Task goal :: Of the entries below, return only those lines from the line with "Lemma loop_pieces (text_type" to the line with "by now rewrite <- app_assoc.", exactly, both included.

##### Entries shown

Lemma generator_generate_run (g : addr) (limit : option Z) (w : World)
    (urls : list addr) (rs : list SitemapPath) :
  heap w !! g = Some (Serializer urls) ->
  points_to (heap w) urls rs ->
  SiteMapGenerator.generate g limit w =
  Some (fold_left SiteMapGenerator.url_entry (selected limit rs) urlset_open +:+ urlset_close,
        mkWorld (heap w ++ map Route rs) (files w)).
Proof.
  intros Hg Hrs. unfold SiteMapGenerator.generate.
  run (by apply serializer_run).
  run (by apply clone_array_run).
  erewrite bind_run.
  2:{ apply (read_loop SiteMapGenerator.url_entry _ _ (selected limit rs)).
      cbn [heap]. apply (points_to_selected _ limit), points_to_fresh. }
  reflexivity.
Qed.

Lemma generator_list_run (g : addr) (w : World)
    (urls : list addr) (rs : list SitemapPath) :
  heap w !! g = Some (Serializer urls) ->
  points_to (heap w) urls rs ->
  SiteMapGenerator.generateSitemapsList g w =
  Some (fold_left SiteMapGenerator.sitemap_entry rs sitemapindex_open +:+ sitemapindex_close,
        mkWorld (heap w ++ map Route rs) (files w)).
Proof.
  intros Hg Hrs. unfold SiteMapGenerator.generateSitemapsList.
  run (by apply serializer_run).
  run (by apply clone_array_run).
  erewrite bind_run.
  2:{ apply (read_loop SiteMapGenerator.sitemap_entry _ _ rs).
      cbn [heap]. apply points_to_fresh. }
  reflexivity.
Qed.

##########
##### Entries shown

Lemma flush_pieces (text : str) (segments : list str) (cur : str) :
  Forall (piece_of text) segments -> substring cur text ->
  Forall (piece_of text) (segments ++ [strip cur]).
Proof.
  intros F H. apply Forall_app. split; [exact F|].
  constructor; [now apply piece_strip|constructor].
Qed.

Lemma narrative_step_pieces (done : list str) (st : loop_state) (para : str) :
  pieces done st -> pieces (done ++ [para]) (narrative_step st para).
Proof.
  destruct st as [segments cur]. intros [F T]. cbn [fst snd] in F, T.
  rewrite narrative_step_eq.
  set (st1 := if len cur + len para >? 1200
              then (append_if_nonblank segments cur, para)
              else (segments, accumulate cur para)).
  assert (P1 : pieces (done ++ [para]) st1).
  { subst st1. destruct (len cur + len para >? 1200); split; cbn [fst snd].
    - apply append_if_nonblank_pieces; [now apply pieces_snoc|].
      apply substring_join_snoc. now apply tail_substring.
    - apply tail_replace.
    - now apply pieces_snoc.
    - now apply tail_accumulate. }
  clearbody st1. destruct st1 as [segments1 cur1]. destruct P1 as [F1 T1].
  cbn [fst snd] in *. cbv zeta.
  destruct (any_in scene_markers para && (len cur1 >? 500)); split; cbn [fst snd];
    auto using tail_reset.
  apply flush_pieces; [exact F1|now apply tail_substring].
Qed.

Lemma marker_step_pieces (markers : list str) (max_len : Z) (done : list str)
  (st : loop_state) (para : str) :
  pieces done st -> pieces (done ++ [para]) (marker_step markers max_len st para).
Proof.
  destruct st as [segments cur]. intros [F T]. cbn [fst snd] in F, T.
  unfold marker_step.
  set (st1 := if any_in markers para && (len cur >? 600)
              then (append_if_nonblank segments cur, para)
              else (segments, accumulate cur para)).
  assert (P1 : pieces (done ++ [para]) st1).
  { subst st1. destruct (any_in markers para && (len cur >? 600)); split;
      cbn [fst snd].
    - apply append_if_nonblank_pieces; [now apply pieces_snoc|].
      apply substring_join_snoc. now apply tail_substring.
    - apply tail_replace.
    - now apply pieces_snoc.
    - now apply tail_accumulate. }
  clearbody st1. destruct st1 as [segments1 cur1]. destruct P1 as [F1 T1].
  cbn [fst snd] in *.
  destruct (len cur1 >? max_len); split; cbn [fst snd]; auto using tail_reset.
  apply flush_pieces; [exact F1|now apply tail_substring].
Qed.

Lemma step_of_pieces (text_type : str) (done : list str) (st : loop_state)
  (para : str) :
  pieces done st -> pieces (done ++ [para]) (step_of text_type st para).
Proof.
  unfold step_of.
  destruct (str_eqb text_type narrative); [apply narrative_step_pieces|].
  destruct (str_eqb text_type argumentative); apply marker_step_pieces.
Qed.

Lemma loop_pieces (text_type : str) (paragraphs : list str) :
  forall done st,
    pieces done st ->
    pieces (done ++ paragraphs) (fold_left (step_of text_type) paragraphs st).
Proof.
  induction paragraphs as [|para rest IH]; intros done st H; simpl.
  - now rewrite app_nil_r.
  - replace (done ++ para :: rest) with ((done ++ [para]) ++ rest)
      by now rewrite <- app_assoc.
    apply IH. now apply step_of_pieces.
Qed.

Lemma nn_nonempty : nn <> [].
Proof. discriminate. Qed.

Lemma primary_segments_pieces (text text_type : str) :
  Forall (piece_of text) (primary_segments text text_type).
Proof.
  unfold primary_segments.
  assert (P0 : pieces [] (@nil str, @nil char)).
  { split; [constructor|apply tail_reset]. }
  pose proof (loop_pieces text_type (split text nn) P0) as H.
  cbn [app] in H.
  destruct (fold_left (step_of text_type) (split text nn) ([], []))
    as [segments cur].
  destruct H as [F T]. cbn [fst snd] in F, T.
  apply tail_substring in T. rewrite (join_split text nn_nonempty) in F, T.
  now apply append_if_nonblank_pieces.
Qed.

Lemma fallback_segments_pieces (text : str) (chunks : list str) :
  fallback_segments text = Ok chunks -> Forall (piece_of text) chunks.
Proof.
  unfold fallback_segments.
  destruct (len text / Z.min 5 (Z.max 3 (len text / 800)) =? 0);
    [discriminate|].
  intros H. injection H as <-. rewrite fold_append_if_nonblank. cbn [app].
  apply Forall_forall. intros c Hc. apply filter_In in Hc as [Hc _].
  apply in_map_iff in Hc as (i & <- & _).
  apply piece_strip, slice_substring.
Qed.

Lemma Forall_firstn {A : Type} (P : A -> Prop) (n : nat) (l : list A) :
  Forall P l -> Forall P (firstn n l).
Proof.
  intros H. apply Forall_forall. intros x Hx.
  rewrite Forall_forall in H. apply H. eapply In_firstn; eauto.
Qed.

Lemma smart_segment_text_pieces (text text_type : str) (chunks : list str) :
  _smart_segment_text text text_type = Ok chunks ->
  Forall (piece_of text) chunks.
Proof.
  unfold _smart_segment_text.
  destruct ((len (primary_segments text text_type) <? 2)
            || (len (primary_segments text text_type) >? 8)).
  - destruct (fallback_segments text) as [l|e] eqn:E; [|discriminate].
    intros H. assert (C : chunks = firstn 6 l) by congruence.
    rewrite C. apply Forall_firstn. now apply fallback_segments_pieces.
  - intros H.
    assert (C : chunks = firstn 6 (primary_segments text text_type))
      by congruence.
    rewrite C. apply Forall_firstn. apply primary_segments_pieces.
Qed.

##########

Response area ::
Lemma loop_pieces (text_type : str) (paragraphs : list str) :
  forall done st,
    pieces done st ->
    pieces (done ++ paragraphs) (fold_left (step_of text_type) paragraphs st).
Proof.
  induction paragraphs as [|para rest IH]; intros done st H; simpl.
  - now rewrite app_nil_r.
  - replace (done ++ para :: rest) with ((done ++ [para]) ++ rest)
      by now rewrite <- app_assoc.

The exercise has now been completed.